Materiality Need Not Be Proven at Class Certification Stage

In a 6-3 decision in February, the Supreme Court ruled for investors in the class-action case Amgen Inc. v. Connecticut Retirement Plans and Trust Funds, No. 11- 1085. The question in the case was whether plaintiffs in securities fraud cases should be required to prove that the defendant had made a material misstatement before a class action may be certified.

Material information, the court has explained, is the sort of thing that reasonable investors would believe significantly alters the total mix of available information.

The court has also said that materiality may be presumed when a company makes public statements in an efficient securities market, or a market that reflects all publicly available information about a company. That presumption is known as the “fraud on the market” theory.

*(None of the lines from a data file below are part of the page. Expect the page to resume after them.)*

(* ===== verification/Pallet.v ===== *)
(** * The Bitcoin pallet ([crates/pallet-bitcoin/src/lib.rs])

    The runtime's state is the UTXO set and its size; a transaction is executed
    by removing the coins it spends and adding the coins it creates. *)

From Stdlib Require Import ZArith Lia.
From stdpp Require Import prelude gmap.
From S2P Require Import Prelude Opcode ScriptNum ScriptTypes Stack CheckSig Sample Bitcoin Runtime PalletTypes.

(** ** State *)

(** [Coins] and [CoinsCount]. *)
Record PalletState := mk_pallet {
  coins : gmap Runtime.OutPoint Coin;
  coins_count : Z;
}.

(** The origin of an extrinsic, and the error of [ensure_none]. *)
Inductive RawOrigin := RootOrigin | SignedOrigin | NoneOrigin.
Inductive DispatchError := BadOrigin.

Definition ensure_none (origin : RawOrigin) : res DispatchError unit :=
  match origin with
  | NoneOrigin => Ok tt
  | _ => Err BadOrigin
  end.

Definition BIP30_EXCEPTION_HEIGHTS : list Z := [91722; 91812].

Definition get_utxos (s : PalletState) (outpoints : list Runtime.OutPoint) : list (option Coin) :=
  map (fun o => coins s !! o) outpoints.

(** ** Executing a transaction *)

Section pallet.
Context `{!ScriptApi, !TxApi} {E : Type}.

(** The coins of the outputs, skipping [OP_RETURN]; [index] counts from the
    first output. *)
Fixpoint new_coins (txid : bytes) (is_coinbase : bool) (height : Z) (index : nat)
    (outputs : list TxOut) : list (OutPoint * Coin) :=
  match outputs with
  | [] => []
  | txout :: outputs =>
      let rest := new_coins txid is_coinbase height (S index) outputs in
      if is_op_return (script_pubkey txout) then rest
      else (mk_outpoint txid (wrap_u32 (Z.of_nat index)),
            mk_coin is_coinbase (value txout) height (script_pubkey txout)) :: rest
  end.

(** [Coins::insert] for each new coin. *)
Fixpoint insert_coins (l : list (OutPoint * Coin)) (m : gmap Runtime.OutPoint Coin) :
    gmap Runtime.OutPoint Coin :=
  match l with
  | [] => m
  | (o, c) :: l => insert_coins l (<[Runtime.out_point_from o := c]> m)
  end.

(** [Coins::take] for each input; a missing coin panics. *)
Fixpoint take_coins (inputs : list TxIn) (m : gmap Runtime.OutPoint Coin) :
    res E (gmap Runtime.OutPoint Coin) :=
  match inputs with
  | [] => Ok m
  | i :: inputs =>
      let o := Runtime.out_point_from (previous_output i) in
      match m !! o with
      | Some _ => take_coins inputs (delete o m)
      | None => Panic
      end
  end.
Lemma import_known_new :
  known c' (block_hash header) (mk_entry_of header number sub total).
Proof.
  assert (Hs : substrate_block_hash_for c' (block_hash header) = Some sub).
  { unfold substrate_block_hash_for. rewrite import_aux, bool_decide_eq_true_2 by done. cbn.
    by apply decode_encode_hash. }
  assert (Hh : client_header c' sub = inr (Some sh)).
  { unfold c', import_into. cbn. by rewrite bool_decide_eq_true_2. }
  destruct (extract_digest header sub) as [Eh Ex]. fold sh in Eh, Ex.
  split; cbn [e_header e_number e_sub e_total]; [done | done | | | | |].
  - unfold backend_block_header. rewrite Hs. cbn [mbind option_bind]. rewrite Hh. cbn [ok_flatten mbind option_bind]. by rewrite Ex.
  - unfold backend_block_number. rewrite Hs. unfold c', import_into. cbn. by rewrite bool_decide_eq_true_2.
  - unfold bitcoin_block_hash_for. rewrite Hh. cbn [ok_flatten mbind option_bind]. by rewrite Eh.
  - by rewrite Hh.
  - intros _. unfold load_chain_work, load_decode. rewrite import_aux, bool_decide_eq_false_2.
    + rewrite bool_decide_eq_true_2 by done. cbn [of_sum]. rbind. rewrite le_bytes_length. cbn [Nat.ltb Nat.leb].
      rbind. cbn [ok_or]. rbind. rewrite firstn_all2 by (by rewrite le_bytes_length).
      rewrite le_value_bytes by (cbn; lia). done.
    + intros Heq. symmetry in Heq. apply hash_not_key in Heq; auto using block_hash_length.
Qed.

(** Everything known of another block stays. *)
Lemma import_aux_other hash :
  hash <> block_hash header -> length hash = 32%nat -> get_aux c' hash = get_aux c hash.
Proof.
  intros Hne Hl. rewrite import_aux, !bool_decide_eq_false_2; [done | | done].
  apply hash_not_key; auto using block_hash_length.
Qed.

Lemma import_work_other hash :
  hash <> block_hash header -> length hash = 32%nat -> load_chain_work c' hash = load_chain_work c hash.
Proof.
  intros Hne Hl. unfold load_chain_work, load_decode. rewrite import_aux, !bool_decide_eq_false_2; [done | |].
  - by intros ?%chain_work_key_inj.
  - intros Heq. symmetry in Heq. apply hash_not_key in Heq; auto using block_hash_length.
Qed.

Justice Ruth Bader Ginsburg, writing for the majority, said the plaintiffs’ assertion was enough for purposes of class certification because the question at that stage was merely whether, in the words of the relevant rule of civil procedure, “questions of law or fact common to class members predominate over any questions affecting only individual members.”

Several of the concurring and dissenting Justices stated, however, that it may be time to reconsider the “fraud on the market” theory in light of research suggesting that it may sometimes rest on a faulty premise. Without the “fraud on the market” presumption, securities fraud class actions would face a near-certain death.